The budget is tight and the musicians have not had long: just five or six two hour sessions. You’d never know it from the  beautiful, varied music I hear in the next ninety minutes. The concert begins with the only students who attend a regular class, at the Lycée Henri Wallon. With Medhi Chaïb, they perform pieces from Morocco, Algeria and Palestine, one of which dates from the 12th century. Clarinet, trumpet and saxophone twine around complex Arabic rhythms performed on darbouka drums that none of the students had previously used.

They’re followed by a short but powerful rap by students from the Lycée Mozart. They’ve not performed music before and the conviction of their work is a tribute to the support they’ve had from the rapper Rocé and DJ Stresh. Their pride as they take their bow is oddly humbling: they’ve really achieved something for themselves on this stage tonight.

The longest set is by pupils at Lycée Paul Eluard, who’ve been working on American soul for several years outside school time. Guided by the bassist Sylvain Daniel, they go through a stunning and intensely felt programme, ranging from acapella gospel through Stevie Wonder to contemporary R&B. As in each of the previous groups, the young performers’ commitment to the music is compelling: they hold the audience in thrall, and the applause is thunderous.

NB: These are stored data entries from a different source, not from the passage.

(* ===== verification/Exit.v ===== *)
(** * The end of a process

    [exit_current_and_run_next] ([os/src/task/mod.rs]) of a process with one
    thread: what is released, what the zombie keeps for its parent, and what
    happens to its children. *)

From stdpp Require Import sorting.
From S2P Require Import Prelude Address FrameAllocator PageTable UserBuffer MemorySet Sched TaskId Kernel Syscall Process.

(** ** The address space *)

(** Areas are found by their first page. *)
Lemma area_index lo owned s ms a :
  ms_inv lo owned s ms → nonempty_areas ms → a ∈ areas ms →
  ∃ idx, find_index (λ b, range_l (vpn_range b) =? range_l (vpn_range a)) (areas ms) = Some idx ∧
    areas ms !! idx = Some a.
Proof.
  intros Hi Hne Ha. apply list_elem_of_lookup in Ha as [i Hia]. exists i. split; [|done].
  apply find_index_Some. split; [exists a; split; [done|apply Z.eqb_refl]|].
  intros j b Hj Hb. apply Z.eqb_neq. intros E.
  assert (∀ c, c ∈ areas ms → range_l (vpn_range c) ∈ area_pages c) as Hstart.
  { intros c Hc. apply elem_of_area_pages; [by apply (mi_wf _ _ _ _ Hi)|]. specialize (Hne c Hc). lia. }
  apply (mi_disj _ _ _ _ Hi j i b a (range_l (vpn_range b)) Hb Hia); [lia| |].
  - apply Hstart. by eapply list_elem_of_lookup_2.
  - rewrite E. apply Hstart. by eapply list_elem_of_lookup_2.
Qed.

Lemma elem_of_remove_at (l : list MapArea) i a b :
  l !! i = Some a → b ∈ l ↔ b = a ∨ b ∈ take i l ++ drop (S i) l.
Proof.
  intros Hi. rewrite <- (take_drop_middle _ _ _ Hi) at 1. rewrite !elem_of_app, elem_of_cons. tauto.
Qed.

(** The frames of an area. *)
Definition area_frame (a : MapArea) (x : Z) : Prop := ∃ v, data_frames a !! v = Some x.

Lemma area_frame_pages lo owned s ms a x :
  ms_inv lo owned s ms → a ∈ areas ms →
  (∀ v, v ∈ area_pages a → data_frames a !! v ≠ Some x) ↔ ¬ area_frame a x.
Proof.
  intros Hi Ha. pose proof (mi_ok _ _ _ _ Hi a Ha) as Hok. unfold area_ok in Hok. split.
  - intros Hn [v Hv]. destruct (map_type a).
    + destruct Hok as [Hd _]. by rewrite Hd in Hv.
    + apply (Hn v); [|done]. apply (proj1 Hok). by eexists.
  - intros Hn v _ Hv. apply Hn. by exists v.
Qed.

(** Removing the area that starts at [range_l (vpn_range a)]. *)
Lemma wp_remove_at lo owned x a (Q : unit → Space → Prop) :
  ms_inv lo owned (sp_mm x) (sp_ms x) → nonempty_areas (sp_ms x) → a ∈ areas (sp_ms x) →
  (∀ owned' x', ms_inv lo owned' (sp_mm x') (sp_ms x') → nonempty_areas (sp_ms x') →
     page_table (sp_ms x') = page_table (sp_ms x) → sp_ids x' = sp_ids x →
     (∀ b, b ∈ areas (sp_ms x) ↔ b = a ∨ b ∈ areas (sp_ms x')) →
     (∀ f, f ∈ owned' ↔ f ∈ owned ∧ ¬ area_frame a f) →
     (∀ f, f ∉ frames (page_table (sp_ms x)) → page_of (mem (sp_mm x')) f = page_of (mem (sp_mm x)) f) →
     Q tt x') →
  wp (on_space (λ ms, remove_area_with_start_vpn ms (range_l (vpn_range a)))) Q x.
Proof.
  intros Hi Hne Ha HQ. destruct (area_index _ _ _ _ a Hi Hne Ha) as (idx & Hidx & Hat).
  apply wp_on_space. eapply wp_remove_area; [done|done|done|]. intros owned' s'. cbv zeta. intros Hi' [U1 U2 U3 U4 U5 U6].
  apply (HQ owned'); cbn [sp_mm sp_ms sp_ids page_table areas]; try done.
  - intros b Hb. apply Hne. cbn [areas] in Hb. rewrite (elem_of_remove_at _ idx a); [by right|done].
  - intros b. by apply elem_of_remove_at.
  - intros f. rewrite U2. by rewrite (area_frame_pages _ _ _ _ _ _ Hi Ha).
Qed.

Lemma res_start base n t : fits base n → 0 <= t < n →
  let r := {| tid := t; ustack_base := base |} in
  PageNum_from_Addr (VirtAddr_from (ustack_bottom_from_tid base t)) = Ok (ustack_lo r) ∧
  PageNum_from_Addr (VirtAddr_from (trap_cx_bottom_from_tid t)) = Ok (trap_cx_page r) ∧
  ustack_lo r < trap_cx_page r.
Proof.
  intros Hf Ht r. destruct (res_addresses base n t Hf Ht) as (b & Hb & Hb0 & Hlt & Ht2 & H1 & H2 & H3 & H4).
  unfold ustack_lo, trap_cx_page. cbn [tid ustack_base r]. rewrite H1, H3, !page_num_of_page, !floor_page.
  split_and!; [done|done|lia].
Qed.

(** Dropping the resources of a thread whose stack and trap context are the
    areas [a1] and [a2]. *)
Lemma wp_drop_res lo owned live x r n a1 a2 (Q : unit → Space → Prop) :
  ms_inv lo owned (sp_mm x) (sp_ms x) → nonempty_areas (sp_ms x) → rc_ok (sp_ids x) live → tid r ∈ live →
  fits (ustack_base r) n → 0 <= tid r < n → a1 ∈ areas (sp_ms x) → a2 ∈ areas (sp_ms x) →
  range_l (vpn_range a1) = ustack_lo r → range_l (vpn_range a2) = trap_cx_page r →
  (∀ owned' x', ms_inv lo owned' (sp_mm x') (sp_ms x') → nonempty_areas (sp_ms x') →
     page_table (sp_ms x') = page_table (sp_ms x) → rc_ok (sp_ids x') (live ∖ {[tid r]}) →
     (∀ b, b ∈ areas (sp_ms x) ↔ b = a1 ∨ b = a2 ∨ b ∈ areas (sp_ms x')) →
     (∀ f, f ∈ owned' ↔ f ∈ owned ∧ ¬ area_frame a1 f ∧ ¬ area_frame a2 f) →
     (∀ f, f ∉ frames (page_table (sp_ms x)) → page_of (mem (sp_mm x')) f = page_of (mem (sp_mm x)) f) →
     Q tt x') →
  wp (drop_user_res r) Q x.
Proof.
  intros Hi Hne Hids Hin Hf Ht Ha1 Ha2 E1 E2 HQ. unfold drop_user_res, dealloc_tid. wp_steps. apply wp_zoom.
  unfold wp at 1. rewrite (rc_dealloc_eq _ _ _ Hids), decide_True by (done || lia).
  pose proof (rc_dealloc_ok _ _ _ Hids Hin) as Hids'. set (a' := {| rc_current := _; rc_recycled := _ |}) in *.
  destruct r as [t base]. cbn [tid ustack_base] in *.
  destruct (res_start base n t Hf Ht) as (P1 & P2 & P3). unfold dealloc_user_res. cbn [tid ustack_base].
  rewrite P1, P2. wp_steps. eapply wp_lift_result; [done|]. rewrite <- E1. wp_steps.
  eapply (wp_remove_at lo owned); [done|done|done|].
  cbn [upd_ids sp_mm sp_ms sp_ids]. intros owned1 x1 I1 N1 T1 D1 B1 O1 G1. wp_steps. eapply wp_lift_result; [done|].
  rewrite <- E2. eapply (wp_remove_at lo owned1); [done|done| |].
  { destruct (proj1 (B1 a2) Ha2) as [->|]; [|done]. lia. }
  intros owned2 x2 I2 N2 T2 D2 B2 O2 G2. apply (HQ owned2); try done.
  - congruence.
  - by rewrite D2, D1.
  - intros b. rewrite B1, B2. tauto.
  - intros f. rewrite O2, O1. tauto.
  - intros f Hfr. rewrite G2, G1; [done|done|by rewrite T1].
Qed.

(** [recycle_data_pages] returns every data frame and no table. *)
Lemma NoDup_areas lo owned s ms : ms_inv lo owned s ms → nonempty_areas ms → NoDup (areas ms).
Proof.
  intros Hi Hne. apply NoDup_alt. intros i j a Hai Haj. destruct (decide (i = j)) as [|Hij]; [done|].
  assert (range_l (vpn_range a) ∈ area_pages a) as Hp.
  { apply list_elem_of_lookup_2 in Hai. apply elem_of_area_pages; [by apply (mi_wf _ _ _ _ Hi)|].
    specialize (Hne a Hai). lia. }
  by destruct (mi_disj _ _ _ _ Hi i j a a _ Hai Haj Hij Hp).
Qed.

Lemma elem_of_btree_values d x : x ∈ btree_values d ↔ ∃ v, d !! v = Some x.
Proof.
  unfold btree_values. rewrite merge_sort_Permutation, list_elem_of_fmap. split.
  - intros ([v y] & -> & Hv%elem_of_map_to_list). by exists v.
  - intros [v Hv]. exists (v, x). split; [done|]. by apply elem_of_map_to_list.
Qed.

Lemma NoDup_btree_values d : (∀ v w x, d !! v = Some x → d !! w = Some x → v = w) → NoDup (btree_values d).
Proof.
  intros Hinj. unfold btree_values. rewrite merge_sort_Permutation. apply NoDup_fmap_2_strong; [|apply NoDup_map_to_list].
  intros [v x] [w y] Hv%elem_of_map_to_list Hw%elem_of_map_to_list E. simpl in E. subst y.
  by rewrite (Hinj v w x Hv Hw).
Qed.

Lemma wp_drop_areas lo l : ∀ owned s (Q : unit → MM → Prop),
  fa_inv lo (fa s) owned → NoDup (l ≫= λ a, btree_values (data_frames a)) →
  (∀ x, x ∈ (l ≫= λ a, btree_values (data_frames a)) → x ∈ owned) →
  (∀ fa', fa_inv lo fa' (owned ∖ list_to_set (l ≫= λ a, btree_values (data_frames a))) →
     Q tt {| fa := fa'; mem := mem s |}) →
  wp (fold_m (λ _ a, drop_area a) tt l) Q s.
Proof.
  induction l as [|a l IH]; intros owned s Q Hfa Hnd Hin HQ; cbn [fold_m].
  - wp_steps. destruct s as [fa' m]. apply HQ. simpl in *. by rewrite difference_empty_L.
  - rewrite bind_cons in Hnd, Hin, HQ.
    apply NoDup_app in Hnd as (N1 & N2 & N3). wp_steps. unfold drop_area.
    eapply (wp_dealloc_all lo); [done|done|intros x Hx; apply Hin; set_solver|].
    intros f1 Hf1 _. eapply (IH _ {| fa := f1; mem := mem s |}); [exact Hf1|done| |].
    + intros x Hx. apply elem_of_difference. split; [apply Hin; set_solver|].
      rewrite elem_of_list_to_set. intros Hx'. by apply (N2 x).
    + intros f2 Hf2. apply HQ. rewrite list_to_set_app_L. by rewrite <- difference_difference_l_L.
Qed.

Lemma wp_recycle lo owned s ms (Q : MemorySet → MM → Prop) :
  ms_inv lo owned s ms → nonempty_areas ms →
  (∀ owned' fa', fa_inv lo fa' owned' →
     (∀ f, f ∈ owned' ↔ f ∈ owned ∧ ¬ ∃ a, a ∈ areas ms ∧ area_frame a f) →
     Q {| page_table := page_table ms; areas := [] |} {| fa := fa'; mem := mem s |}) →
  wp (recycle_data_pages ms) Q s.
Proof.
  intros Hi Hne HQ. unfold recycle_data_pages. wp_steps.
  assert (∀ x, x ∈ (areas ms ≫= λ a, btree_values (data_frames a)) ↔ ∃ a, a ∈ areas ms ∧ area_frame a x) as Hel.
  { intros x. rewrite list_elem_of_bind. setoid_rewrite elem_of_btree_values. unfold area_frame. naive_solver. }
  eapply (wp_drop_areas lo); [apply (mi_pt _ _ _ _ Hi)| | |].
  - apply NoDup_bind; [| |by eapply NoDup_areas].
    + intros a b x [i Ha]%list_elem_of_lookup [j Hb]%list_elem_of_lookup [v Hv]%elem_of_btree_values [w Hw]%elem_of_btree_values.
      destruct (mi_inj _ _ _ _ Hi i j a b v w x Ha Hb Hv Hw) as [-> _]. congruence.
    + intros a [i Ha]%list_elem_of_lookup. apply NoDup_btree_values. intros v w x Hv Hw.
      by destruct (mi_inj _ _ _ _ Hi i i a a v w x Ha Ha Hv Hw).
  - intros x (a & Ha & v & Hv)%Hel. eapply ms_holds_owned; [done|]. right. eauto.
  - intros fa' Hfa. wp_steps. eapply HQ; [exact Hfa|]. intros f. by rewrite elem_of_difference, elem_of_list_to_set, Hel.
Qed.

(** ** Handing the children over *)

Definition adopt1 (init : Z) (P : gmap Z ProcessControlBlock) (c : Z) : gmap Z ProcessControlBlock :=
  alter (λ i, set_family (parent i) (vec_push (children i) c) i) init
    (alter (λ q, set_family (Some init) (children q) q) c P).
Definition adopt (init : Z) (cs : list Z) (P : gmap Z ProcessControlBlock) : gmap Z ProcessControlBlock :=
  foldl (adopt1 init) P cs.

Later, I walk back to my hotel, my heart lifted by the music I’ve heard and the happiness I’ve seen. Something one of the lycée teachers said to me is running through my mind: ‘What matters, at their age, is the pleasure of playing together’. It’s been a joyous evening, a celebration of music and youthful creativity in their everyday diversity. No statements, no slogans, no symbols. No simplifications. Just people enacting shared values and so making their small corner of the world a better place to live.